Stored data
_ _ _ _
(** Names in order are strictly so. *)
Lemma linked_chained l e : linked crc32c l e → StronglySorted (<) l.*1 → (∀ b, b ∈ l.*1 → b < e) → chained crc32c l e.
Proof using Type.
  induction l as [|[b xs] l IH]; cbn; [done |]. intros (Hd & Hl) Hs He. apply StronglySorted_inv in Hs as [Hs Hlt].
  split_and!; [| done | apply IH; [done | done | intros; apply He; by right]].
  destruct l as [|[c ys] l]; cbn in *; [apply He; by left |]. by apply Forall_cons in Hlt as [? _].
Qed.

Lemma truncate_segments_cut segs : ∀ e v, logs_of (v_files v) = segs_of segs → linked crc32c segs e → offset ≤ e →
  boundary (batches_of segs) → ∃ in_place v', truncate_segments now offset (reverse segs.*1) v = (Ok in_place, v') ∧ cut_to v v' segs in_place.
Proof using Type.
  induction segs as [|[b xs] segs IH] using rev_ind; intros e v Hlog Hlink He Hbd.
  { exists false, v. by split. }
  rewrite fmap_app, reverse_app. cbn [fmap list_fmap fst reverse rev_append]. cbn [app truncate_segments].
  apply linked_snoc in Hlink as [Hlink Hd]. rewrite batches_of_snoc in Hbd. rewrite segs_of_app in Hlog. cbn in Hlog.
  destruct (Z.leb_spec offset b) as [Hob|Hob].
  - set (v1 := mk_view _ _ _ _). destruct (IH b v1) as (ip & v' & E & Hc).
    + cbn. by eapply logs_of_delete_last.
    + done.
    + done.
    + intros x Hx. apply Hbd. apply elem_of_app. by left.
    + exists ip, v'. split; [exact E |]. destruct Hc as [H1 H2 H3]. split; [done | done |]. rewrite batches_of_snoc.
      replace (below (batches_of segs ++ xs)) with (below (batches_of segs)).
      2: { unfold below. rewrite filter_app. fold (below xs). by rewrite (below_none b xs e), app_nil_r. }
      destruct ip; [| done]. destruct H3 as (se & ac & ? & ? & ? & ? & ? & Hi). exists se, ac. split_and!; try done. intros Hix. apply Hi.
      intros c ys f Hin Ef. cbn in Ef. apply lookup_delete_Some in Ef as [_ Ef]. eapply Hix; [apply elem_of_app; by left | done].
  - assert (Hfile : ∃ f, v_files v !! b = Some f ∧ sf_log f = concat xs).
    { apply logs_of_elem. rewrite Hlog. apply elem_of_app. right. by left. }
    destruct Hfile as (f & Ef & El). rewrite Ef, El.
    destruct (dense_split b xs e Hd) as (l1 & l2 & -> & H1 & H2); [lia | intros x Hx; apply Hbd; apply elem_of_app; by right |].
    assert (Hwh : Forall (whole crc32c) (l1 ++ l2)) by (by eapply ascending_whole, dense_ascending).
    assert (Hcut : cut_at (length (concat (l1 ++ l2))) (concat (l1 ++ l2)) offset 0 = len (concat l1)).
    { pose proof (cut_at_exact (length (concat (l1 ++ l2))) [] l1 l2 Hwh) as Hc. cbn [app] in Hc. rewrite <- concat_app in Hc. apply Hc.
      - intros x Hx. destruct (ascending_in _ _ _ _ x (dense_ascending _ _ _ _ H1) Hx) as (Hw & _ & ?). pose proof (last_of_base _ x Hw). lia.
      - intros x Hx. apply (ascending_in _ _ _ _ x (dense_ascending _ _ _ _ H2) Hx).
      - by apply length_concat with crc32c. }
    rewrite Hcut. unfold cut_file. rewrite concat_app, take_len_app. destruct (max_before _ _ _ _ _) as [ts at_].
    exists true. eexists. split; [done |]. split; cbn; [done | done |]. exists segs, l1.
    assert (Hsort : chained crc32c segs b).
    { pose proof (logs_of_sorted (v_files v)) as Hs. rewrite Hlog, fmap_app in Hs. apply StronglySorted_app in Hs as (Hlt & Hs & _).
      assert (Hk : (segs_of segs).*1 = segs.*1) by (unfold segs_of; rewrite <- list_fmap_compose; by apply list_fmap_ext).
      rewrite Hk in Hs, Hlt. apply linked_chained; [done | done |]. intros c Hc. apply Hlt; [done | by left]. }
    split_and!; [| done | done | done | |].
    + rewrite (files_hold_put crc32c _ segs b (l1 ++ l2)); [by rewrite segs_of_app | done |]. left. by rewrite segs_of_app.
    + rewrite batches_of_snoc. unfold log_batches. rewrite app_assoc. symmetry. unfold below. rewrite filter_app, filter_app. 
      fold (below (batches_of segs)) (below l1) (below l2). rewrite (below_none offset l2 e), app_nil_r by (done || lia).
      assert (Hall : below (batches_of segs ++ l1) = batches_of segs ++ l1); [| unfold below in Hall; by rewrite filter_app in Hall].
      apply filter_every, Forall_forall. intros x Hx. 
      assert (Hd' : dense crc32c (first_base_of segs b) (batches_of segs ++ l1) offset).
      { apply dense_app. exists b. split; [by apply linked_dense, chained_linked | done]. }
      destruct (ascending_in _ _ _ _ x (dense_ascending _ _ _ _ Hd') Hx) as (Hw & _ & ?). pose proof (last_of_base _ x Hw). lia.
    + intros Hix. eapply indexes_ok_put; [done | exact Hix |]. by exists [].
Qed.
_ _ _ _
Work request >>
All lines above from the line with "destruct (dense_split b" through the line with "Hc. apply Hc.", both included, are to be set down exactly, with nothing else.

Solution to the problem >>
    destruct (dense_split b xs e Hd) as (l1 & l2 & -> & H1 & H2); [lia | intros x Hx; apply Hbd; apply elem_of_app; by right |].
    assert (Hwh : Forall (whole crc32c) (l1 ++ l2)) by (by eapply ascending_whole, dense_ascending).
    assert (Hcut : cut_at (length (concat (l1 ++ l2))) (concat (l1 ++ l2)) offset 0 = len (concat l1)).
    { pose proof (cut_at_exact (length (concat (l1 ++ l2))) [] l1 l2 Hwh) as Hc. cbn [app] in Hc. rewrite <- concat_app in Hc. apply Hc.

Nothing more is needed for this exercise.